Testing to find out if you're at increased risk of malignant hyperthermia (susceptibility testing) may be recommended if you have risk factors. Testing may include genetic testing or a muscle biopsy test.
- Genetic testing. The gene change (mutation) that makes you susceptible to malignant hyperthermia is identified using genetic testing. A sample of your blood is collected and sent to a lab for analysis. Genetic testing can identify the gene change that shows you have the genetic disorder called malignant hyperthermia susceptibility (MHS).
- Muscle biopsy (contracture test). In some cases, your health care provider may recommend a muscle biopsy if you're at risk of malignant hyperthermia. During this test, a small piece of muscle tissue is surgically removed for lab analysis. In the lab, the specimen is exposed to triggering chemicals for malignant hyperthermia to determine how the muscle contracts. Because this test must be done on muscle tissue immediately after removing it, travel to a specialized muscle biopsy center is necessary.

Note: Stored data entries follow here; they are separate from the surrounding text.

(* ===== verification/EvalGovern.v ===== *)
(** * Evaluators of governance
      (libraries/chain/chain_evaluator.cpp, lines 1079-1293 and 1694-1781,
       chain_properties_evaluators.cpp, committee_evaluator.cpp)

    Validators and the votes for them, proxies, delegation of shares, and the
    requests to the committee. *)

From stdpp Require Import gmap strings list sorting.
From Stdlib Require Import ZArith Lia.
From S2P Require Import Prelude Fc Text Asset Authority Objects Database Operations Supply.
From S2P Require Import EvalTransfer EvalAccount.

Definition CHAIN_MAX_ACCOUNT_VALIDATOR_VOTES : Z := 100.
Definition CHAIN_MAX_ACCOUNT_VALIDATOR_VOTES_PRE_HF4 : Z := 2.
Definition CHAIN_CASHOUT_WINDOW_SECONDS : Z := 60 * 60 * 24.
Definition COMMITTEE_REQUEST_PER_TIME : Z := 60 * 60 * 24.

Section evaluators.
Context {CE : ChainEnv}.

(** ** Validators *)

Definition validator_update_apply (o : validator_update_operation) : DB unit :=
  let* owner := get_account (vu_owner o) in
  let* itr := find_in validators (vu_owner o) in
  match itr with
  | Some _ =>
      modify_validator (vu_owner o) (λ w,
        Ok (w <| val_url := vu_url o |> <| signing_key := vu_block_signing_key o |>))
  | None =>
      let* hf9 := has_hardfork 9 in
      let* median := get_median_props in
      do* swhen hf9
        (pay_committee_fee (vu_owner o) (validator_declaration_fee median)
           "Account does not have sufficient funds to declare himself as validator") in
      let* now := head_block_time in
      create_validator (vu_owner o) (λ w,
        Ok (w <| val_url := vu_url o |> <| signing_key := vu_block_signing_key o |>
              <| val_created := now |>))
  end.
(* ===== verification/Duties.v ===== *)
(** * Duties of a block (libraries/chain/database.cpp, lines 2898-3010,
      3717-3840, 4344-4418, 6650-6735)

    What every block does besides its transactions: expirations, the payments
    of the committee and the withdrawals of vesting shares. *)

From stdpp Require Import gmap strings list sorting.
From Stdlib Require Import ZArith Lia.
From S2P Require Import Prelude Fc Text Asset Authority Objects Database Supply Frame Scenario.
From S2P Require Import EvalTransfer EvalAccount EvalGovern EvalAward EvalInvite Funds.

Definition CHAIN_CLEAR_USED_INVITE_DELAY : Z := 86400.
Definition CHAIN_CLEAR_CLOSED_COMMITTEE_REQUEST_DELAY : Z := 7 * 86400.
Definition COMMITTEE_REQUEST_PROCESSING : Z := 60 * 60 / CHAIN_BLOCK_INTERVAL / 6.

(** The items that are due, earliest first. *)
Definition due_first {A} (t : A → Z) (P : A → bool) (l : list A) : list A :=
  (merge_sort by_key (filter (λ p, P p.2 = true) ((λ x, (t x, x)) <$> l))).*2.

Section duties.
Context {CE : ChainEnv}.

(** ** Expirations *)

Definition clear_expired_transactions : DB unit :=
  supd (λ s, s <| transactions ::= filter (λ p, time (dgpo s) ≤ p.2) |>).

Definition return_delegation (e : vesting_delegation_expiration_object) : DB unit :=
  let* a := get_account (dexp_delegator e) in
  do* modify_account (dexp_delegator e) (λ a,
    let? d := asset_sub (delegated_vesting_shares a) (dexp_vesting_shares e) in
    Ok (a <| delegated_vesting_shares := d |>)) in
  let* hf10 := has_hardfork 10 in
  do* swhen hf10 (shares_sender_recalc_energy (dexp_delegator e) (dexp_vesting_shares e)) in
  push_virtual_operation (return_vesting_delegation_operation (dexp_delegator e) (dexp_vesting_shares e)).

Definition clear_expired_delegations : DB unit :=
  let* now := head_block_time in
  let* l := sgets delegation_expirations in
  let expired e := dexp_expiration e <? now in
  do* sfor (due_first dexp_expiration expired l) return_delegation in
  supd (λ s, s <| delegation_expirations ::= filter (λ e, expired e = false) |>).

Definition clear_used_invites : DB unit :=
  let* now := head_block_time in
  let remove_time := u32 (now - CHAIN_CLEAR_USED_INVITE_DELAY) in
  supd (λ s, s <| invites ::=
    filter (λ p, ¬ (inv_status p.2 ≠ 0 ∧ claim_time p.2 < remove_time)) |>).

(** The closed requests that are old enough to go, with their votes. *)
Definition request_closed (remove_time : Z) (r : committee_request_object) : bool :=
  negb (req_status r =? 0) && negb (req_status r =? 4) && negb (req_status r =? 5) &&
  (conclusion_time r <? remove_time).

Definition clear_closed_committee_requests : DB unit :=
  let* now := head_block_time in
  let remove_time := u32 (now - CHAIN_CLEAR_CLOSED_COMMITTEE_REQUEST_DELAY) in
  supd (λ s,
    s <| committee_votes ::= filter (λ p,
           (request_closed remove_time <$> committee_requests s !! p.1.1) ≠ Some true) |>
      <| committee_requests ::= filter (λ p, request_closed remove_time p.2 = false) |>).
Lemma count_ge_all m l : Forall (λ x, m ≤ x) l → count_ge m l = length l.
Proof.
  unfold count_ge. induction 1 as [|x l Hx _ IH]; [done|]. rewrite filter_cons_True by done.
  cbn. by rewrite IH.
Qed.

Lemma count_ge_none m l : Forall (λ x, x < m) l → count_ge m l = 0%nat.
Proof.
  unfold count_ge. induction 1 as [|x l Hx _ IH]; [done|]. by rewrite filter_cons_False by lia.
Qed.

Lemma count_ge_mono m m' l : m ≤ m' → (count_ge m' l ≤ count_ge m l)%nat.
Proof.
  intros Hm. unfold count_ge. induction l as [|x l IH]; [done|].
  rewrite !filter_cons. repeat case_decide; cbn [length]; lia.
Qed.

Lemma sorted_rank l k c :
  StronglySorted Z.le l → l !! k = Some c →
  (length l - k ≤ count_ge c l)%nat ∧ (∀ m, c < m → (count_ge m l < length l - k)%nat).
Proof.
  intros Hs Hk. pose proof (lookup_lt_Some _ _ _ Hk) as Hlt.
  rewrite <- (take_drop_middle l k c Hk) in Hs.
  apply StronglySorted_app in Hs as (Hcross & _ & Hs). inversion Hs as [|? ? _ Hge]; subst.
  assert (length (drop (S k) l) = (length l - S k)%nat) as Ed by apply length_drop.
  rewrite <- (take_drop_middle l k c Hk). rewrite length_app, length_take. cbn [length]. split.
  - rewrite count_ge_app, (count_ge_all c (c :: _)); [cbn [length]; lia|].
    constructor; [lia|exact Hge].
  - intros m Hm. rewrite count_ge_app, count_ge_none.
    + unfold count_ge. rewrite filter_cons_False by lia.
      pose proof (length_filter (λ x, m ≤ x) (drop (S k) l)). lia.
    + apply Forall_forall. intros x Hx. assert (x ≤ c); [|lia].
      apply Hcross; [done|]. apply elem_of_cons. by left.
Qed.
End ranks.

(** ** What becomes irreversible *)

(** The supported blocks, one for each place of the schedule. *)
Definition support_list (s : database) : list Z :=
  omap (λ n, last_supported_block_num <$> validators s !! n) (scheduled s).

(** The number of places whose validator supports block [m]. *)
Definition supporters (s : database) (m : Z) : Z := Z.of_nat (count_ge m (support_list s)).
(* ===== verification/BlockLog.v ===== *)
(** * The block log (libraries/chain/block_log.cpp)

    The irreversible blocks in a file, each followed by its position in eight
    bytes, and a second file with the positions, which can be rebuilt.  The
    files are memory-mapped: a file is the list of its bytes.  The machine is
    little-endian. *)

From stdpp Require Import gmap strings list.
From Stdlib Require Import ZArith Lia.
From S2P Require Import Prelude Block Database.

Definition CHAIN_MAX_BLOCK_SIZE_LIMIT : Z := 2 * 1024 * 1024.
Definition CHAIN_BLOCK_SIZE : Z := CHAIN_MAX_BLOCK_SIZE_LIMIT * CHAIN_BLOCK_INTERVAL.

(** ** Bytes *)

Fixpoint le_bytes (n : nat) (x : Z) : list Z :=
  match n with O => [] | S n => x mod 256 :: le_bytes n (x / 256) end.
Definition le64 (x : Z) : list Z := le_bytes 8 x.
Definition of_le (l : list Z) : Z := foldr (λ b r, b + 256 * r) 0 l.

Definition flen (f : list Z) : Z := Z.of_nat (length f).

(** Blocks as bytes ([fc::raw::pack], [fc::raw::unpack] of a stream and its
    [tellp] afterwards), and the bytes by which [resize] extends a file. *)
Class LogFiles := {
  pack : signed_block → list Z;
  unpack : list Z → res (signed_block * Z);
  grown : nat → list Z;
  grown_length n : length (grown n) = n
}.

(** An empty file stands for one that does not exist as well. *)
Record log_state := mk_log {
  block_file : list Z;
  index_file : list Z;
  log_head : option signed_block;
  log_head_id : Z
}.

Section block_log.
Context {BH : BlockHash} {LF : LogFiles}.

Definition min_valid_file_size : Z := 8.
Definition has_block_records (f : list Z) : bool := min_valid_file_size <? flen f.
Definition has_index_records (f : list Z) : bool := min_valid_file_size <=? flen f.
Definition get_mapped_size (f : list Z) : Z := if flen f <? min_valid_file_size then 0 else flen f.

Definition bytes_at (f : list Z) (pos : Z) (n : nat) : list Z := take n (drop (Z.to_nat pos) f).

(** The sum of the check is 64 bits wide. *)
Definition get_uint64 (f : list Z) (pos : Z) : res Z :=
  do? rassert (u64 (pos + 8) <=? get_mapped_size f) (E_assert "get_mapped_size") in
  if pos + 8 <=? flen f then Ok (of_le (bytes_at f pos 8)) else Err E_undefined.

Definition get_last_uint64 (f : list Z) : res Z :=
  let size := get_mapped_size f in
  do? rassert (8 <=? size) (E_assert "size") in
  Ok (of_le (bytes_at f (size - 8) 8)).

(** The position of a block; [None] is [npos]. *)
Definition get_block_pos (block_num : Z) (l : log_state) : res (option Z) :=
  match log_head l with
  | Some _ =>
      if (block_num <=? num_from_id (log_head_id l)) && (0 <? block_num)
      then let? pos := get_uint64 (index_file l) (8 * (block_num - 1)) in Ok (Some pos)
      else Ok None
  | None => Ok None
  end.

(** The block at a position, and the position after it. *)
Definition read_block (f : list Z) (pos : Z) : res (signed_block * Z) :=
  let file_size := get_mapped_size f in
  do? rassert (pos <? file_size) (E_assert "file_size") in
  let max_block_size := Z.min (file_size - pos) CHAIN_BLOCK_SIZE in
  let? r := unpack (bytes_at f pos (Z.to_nat max_block_size)) in
  let end_pos := pos + r.2 in
  let? stored := get_uint64 f end_pos in
  do? rassert (stored =? pos) (E_assert "end_pos") in
  Ok (r.1, end_pos + 8).

Definition read_head (f : list Z) : res signed_block :=
  let? pos := get_last_uint64 f in
  let? r := read_block f pos in Ok r.1.

Definition create_nonexist_file (f : list Z) : list Z := match f with [] => [0] | _ => f end.

Definition resize (n : Z) (f : list Z) : list Z :=
  take (Z.to_nat n) f ++ grown (Z.to_nat n - length f).
Definition write_at (pos : Z) (bytes f : list Z) : list Z :=
  take (Z.to_nat pos) f ++ bytes ++ drop (Z.to_nat pos + length bytes) f.

(** The loop of [construct_index]; every round reads a block further on. *)
Fixpoint index_loop (fuel : nat) (data : list Z) (pos end_pos idx : Z) (index : list Z) : res (list Z) :=
  match fuel with
  | O => Err E_undefined
  | S fuel =>
      if pos <=? end_pos then
        if idx + 8 <=? flen index then
          let index := write_at idx (le64 pos) index in
          let? r := read_block data pos in
          index_loop fuel data r.2 end_pos (idx + 8) index
        else Err E_undefined
      else Ok index
  end.

(** [head] is the last block of the log. *)
Definition construct_index (data : list Z) (head : signed_block) : res (list Z) :=
  let index := resize (block_num head * 8) (create_nonexist_file []) in
  let? end_pos := get_last_uint64 data in
  index_loop (S (length data)) data 0 end_pos 0 index.

Definition open (l : log_state) : res log_state :=
  let data := create_nonexist_file (block_file l) in
  let index := create_nonexist_file (index_file l) in
  if has_block_records data then
    let? head := read_head data in
    let? index :=
      (if has_index_records index then
         let? block_pos := get_last_uint64 data in
         let? index_pos := get_last_uint64 index in
         if block_pos =? index_pos then Ok index else construct_index data head
       else construct_index data head) in
    Ok (mk_log data index (Some head) (block_id head))
  else if has_index_records index then
    Ok (mk_log (create_nonexist_file []) (create_nonexist_file []) (log_head l) (log_head_id l))
  else Ok (mk_log data index (log_head l) (log_head_id l)).

Definition close (l : log_state) : log_state := mk_log (block_file l) (index_file l) None 0.

(** What [append] writes, in its order. *)
Definition append_steps (b : signed_block) (l : log_state) : list (log_state → log_state) :=
  let data := pack b in
  let index_pos := get_mapped_size (index_file l) in
  let block_pos := get_mapped_size (block_file l) in
  let on_block f l := mk_log (f (block_file l)) (index_file l) (log_head l) (log_head_id l) in
  let on_index f l := mk_log (block_file l) (f (index_file l)) (log_head l) (log_head_id l) in
  [on_block (resize (block_pos + flen data + 8));
   on_block (write_at block_pos data);
   on_block (write_at (block_pos + flen data) (le64 block_pos));
   on_index (resize (index_pos + 8));
   on_index (write_at index_pos (le64 block_pos));
   λ l, mk_log (block_file l) (index_file l) (Some b) (block_id b)].
Definition run_writes (steps : list (log_state → log_state)) (l : log_state) : log_state :=
  foldl (λ l f, f l) l steps.

Definition append (b : signed_block) (l : log_state) : res (Z * log_state) :=
  do? rassert (get_mapped_size (index_file l) =? 8 * u32 (block_num b - 1))
    (E_assert "Append to index file occuring at wrong position.") in
  Ok (get_mapped_size (block_file l), run_writes (append_steps b l) l).

Definition read_block_by_num (n : Z) (l : log_state) : res (option signed_block) :=
  let? pos := get_block_pos n l in
  match pos with
  | None => Ok None
  | Some pos =>
      let? r := read_block (block_file l) pos in
      do? rassert (block_num r.1 =? n) (E_assert "Wrong block was read from block log") in
      Ok (Some r.1)
  end.

(** ** What the files hold *)

(** The blocks from position [pos] on, and their positions. *)
Fixpoint layout (pos : Z) (bs : list signed_block) : list Z :=
  match bs with
  | [] => []
  | b :: bs => pack b ++ le64 pos ++ layout (pos + flen (pack b) + 8) bs
  end.
Fixpoint positions (pos : Z) (bs : list signed_block) : list Z :=
  match bs with [] => [] | b :: bs => pos :: positions (pos + flen (pack b) + 8) bs end.
Definition words (l : list Z) : list Z := concat (le64 <$> l).

(** A block that can be read back: it has bytes, no more than the limit, and
    unpacking them gives the block, whatever follows. *)
Definition packs (b : signed_block) : Prop :=
  0 < flen (pack b) ≤ CHAIN_BLOCK_SIZE ∧ ∀ rest, unpack (pack b ++ rest) = Ok (b, flen (pack b)).

Definition in_order (first : Z) (bs : list signed_block) : Prop :=
  ∀ i b, bs !! i = Some b → block_num b = first + Z.of_nat i.

(** Blocks from number [first] on that a log can hold. *)
Record storable (first : Z) (bs : list signed_block) : Prop := {
  st_packs : Forall packs bs;
  st_order : in_order first bs;
  st_size : flen (layout 0 bs) < 2 ^ 64 - 8
}.

(** The files and the head of a log that holds [bs]. *)
Record log_holds (bs : list signed_block) (l : log_state) : Prop := {
  lh_data : match bs with [] => flen (block_file l) < 8 | _ => block_file l = layout 0 bs end;
  lh_index : match bs with [] => flen (index_file l) < 8 | _ => index_file l = words (positions 0 bs) end;
  lh_head : log_head l = last bs;
  lh_head_id : log_head_id l = match last bs with Some b => block_id b | None => 0 end
}.
End block_log.
(** C21 (safety).  Truncating the rolling log keeps exactly the blocks from the
    given number on; and a node that stops on the way, while the new files are
    written or after any of the steps that put them in place of the old ones,
    opens a log that holds the old blocks, or the new ones from the step on that
    moves the new blocks into place. *)
Theorem truncation_crash_safe first bs l n :
  storable first bs → 0 < first → dlt_holds first bs l → first < n < first + Z.of_nat (length bs) →
  let rest := drop (Z.to_nat (n - first)) bs in
  (∃ l', truncate_before n l = Ok l' ∧ dlt_holds n rest l') ∧
  (∀ tmp tmp', ∃ l',
     dlt_open (mk_disk (data_file (disk l)) (data_index (disk l)) (data_bak (disk l)) (index_bak (disk l)) tmp tmp') = Ok l' ∧
     dlt_holds first bs l') ∧
  ∃ d, kept_files n l = Ok d ∧
    ∀ k, (k ≤ 8)%nat → ∃ l', dlt_open (swap_files (take k swap_steps) d) = Ok l' ∧
      if decide (k ≤ 4)%nat then dlt_holds first bs l' else dlt_holds n rest l'.
Proof.
  intros Hst Hf Hh Hn rest.
  assert (bs ≠ []) as Hne by (intros ->; cbn in Hn; lia).
  assert (rest ≠ []) as Hnr.
  { intros E. apply (f_equal length) in E. unfold rest in E. rewrite length_drop in E. cbn in E. lia. }
  assert (storable n rest) as Hsr.
  { pose proof (storable_drop _ _ (Z.to_nat (n - first)) Hst) as H.
    by replace (first + Z.of_nat (Z.to_nat (n - first))) with n in H by lia. }
  assert (∃ h, last bs = Some h) as [h Hl] by by apply last_is_Some.
  destruct (first_range _ _ _ Hst Hl Hf) as (Eh & _ & _).
  destruct (copy_spec first bs l n [] rest empty_dlt Hst Hf Hh ltac:(lia) eq_refl eq_refl) as (temp & Ht & Hc).
  assert (dlt_holds n rest temp) as Htemp by by destruct rest.
  assert (kept_files n l = Ok (mk_disk (layout 0 bs) (le64 first ++ words (positions 0 bs)) (data_bak (disk l))
    (index_bak (disk l)) (layout 0 rest) (le64 n ++ words (positions 0 rest)))) as Hk.
  { unfold kept_files. rewrite (dh_head_id _ _ _ Hh), Hl, num_from_block_id, Eh.
    replace (first + Z.of_nat (length bs) - 1 - n + 1) with (Z.of_nat (length rest))
      by (unfold rest; rewrite length_drop; lia).
    rewrite Z.add_0_r in Ht. rewrite Ht. cbn [rbind].
    by rewrite (dh_data _ _ _ Hh), (dh_index _ _ _ Hh), (dh_data _ _ _ Htemp), (dh_index _ _ _ Htemp). }
  assert (bs = take (Z.to_nat (n - first)) bs ++ rest) as Eb by (unfold rest; by rewrite take_drop).
  assert (take (Z.to_nat (n - first)) bs ≠ []) as Hnp.
  { intros E. apply (f_equal length) in E. rewrite length_take in E. cbn in E. lia. }
  pose proof (λ bak bak' k, swap_recovers first n _ rest bak bak' k ltac:(rewrite <- Eb; exact Hst) Hf Hnp Hnr Hsr ltac:(lia))
    as Hsteps.
  rewrite <- Eb in Hsteps.
  split_and!.
  - destruct (Hsteps (data_bak (disk l)) (index_bak (disk l)) 8%nat ltac:(lia)) as (l' & Ho & Hl'). exists l'. split; [|done].
    unfold truncate_before. rewrite (dh_head _ _ _ Hh), (dh_start _ _ _ Hh), (dh_head_id _ _ _ Hh), Hl, num_from_block_id, Eh.
    destruct (Z.eqb_spec first 0); [lia|]. destruct (Z.leb_spec n first); [lia|].
    destruct (Z.ltb_spec (first + Z.of_nat (length bs) - 1) n); [lia|]. cbn [orb]. rewrite Hk. cbn [rbind].
    exact Ho.
  - intros tmp tmp'. pose proof (layout_size _ _ Hst Hne). pose proof (index_length first bs).
    apply dlt_open_spec; [done..| |]; cbn [data_file data_index data_bak index_bak].
    + rewrite (dh_data _ _ _ Hh). apply restore_full. lia.
    + rewrite (dh_index _ _ _ Hh), restore_full by lia. apply right_index.
  - eexists. split; [exact Hk|]. apply Hsteps.
Qed.
End dlt_log.

#[local] Existing Instance test_env.
#[local] Existing Instance byte_files.

(** The log of three blocks, of which the first is dropped. *)
Definition three_dlt : dlt_log :=
  mk_dlt (mk_disk (layout 0 three_blocks) (le64 1 ++ words (positions 0 three_blocks)) None None [] [])
    (Some stored_3) (block_id stored_3) 1.

Lemma truncation_crash_safe_witness :
  (∃ l', truncate_before 2 three_dlt = Ok l' ∧ dlt_holds 2 [stored_2; stored_3] l') ∧
  ∃ d l', kept_files 2 three_dlt = Ok d ∧
    dlt_open (swap_files (take 5 swap_steps) d) = Ok l' ∧ dlt_holds 2 [stored_2; stored_3] l'.
Proof.
  assert (dlt_holds 1 three_blocks three_dlt) as Hh by by split.
  destruct (truncation_crash_safe 1 three_blocks three_dlt 2 three_storable ltac:(lia) Hh
    ltac:(vm_compute; split; reflexivity)) as (Ht & _ & d & Hd & Hk).
  split; [exact Ht|]. destruct (Hk 5%nat ltac:(lia)) as (l' & Ho & Hl'). exists d, l'. split_and!; [exact Hd|exact Ho|].
  destruct (decide (5 ≤ 4)%nat); [lia|exact Hl'].
Defined.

If you or someone in your family has malignant hyperthermia susceptibility (MHS) or you think you may be at risk of malignant hyperthermia, it's important to tell your health care provider and anesthesiologist before you get anesthesia. Drugs that do not trigger malignant hyperthermia may be used as part of your anesthesia.
Immediate treatment of malignant hyperthermia includes:
- Medication. A drug called dantrolene (Dantrium, Revonto, Ryanodex) is used to treat the reaction by stopping the release of calcium into muscles. Other medications may be given to correct problems with a balance of the body's chemicals (metabolic imbalance) and treat complications.
- Oxygen. You may have oxygen through a face mask. In most cases, oxygen is given through a tube placed in the windpipe (trachea).
- Body cooling. Ice packs, cooling blankets, a fan with cool mist and chilled intravenous (IV) fluids may be used to help reduce body temperature.
- Extra fluids. You may also get extra fluids through an intravenous (IV) line.
- Supportive care. You may need to stay in the hospital in intensive care for a day or two to monitor your temperature, blood pressure, heart rate, breathing and response to treatment. Several lab tests will be done frequently to check the extent of any muscle breakdown and possible kidney damage. A stay in the hospital is usually needed until lab test results start to return to a standard range.
With treatment, malignant hyperthermia usually resolves within a few days.
If you've experienced malignant hyperthermia due to certain anesthesia drugs, exercising during excessive heat and humidity could trigger another reaction. Talk to your health care provider about any precautions you should take.
Also, check with your health care provider to see if you should have genetic testing to determine if you have a genetic disorder that puts you at risk of malignant hyperthermia. Ask if close family members should also consider genetic testing.
If you have the genetic disorder MHS that puts you at risk of malignant hyperthermia, wear a medical alert bracelet or necklace. This lets health care providers know of your risk, especially in an emergency, when you may not be able to talk.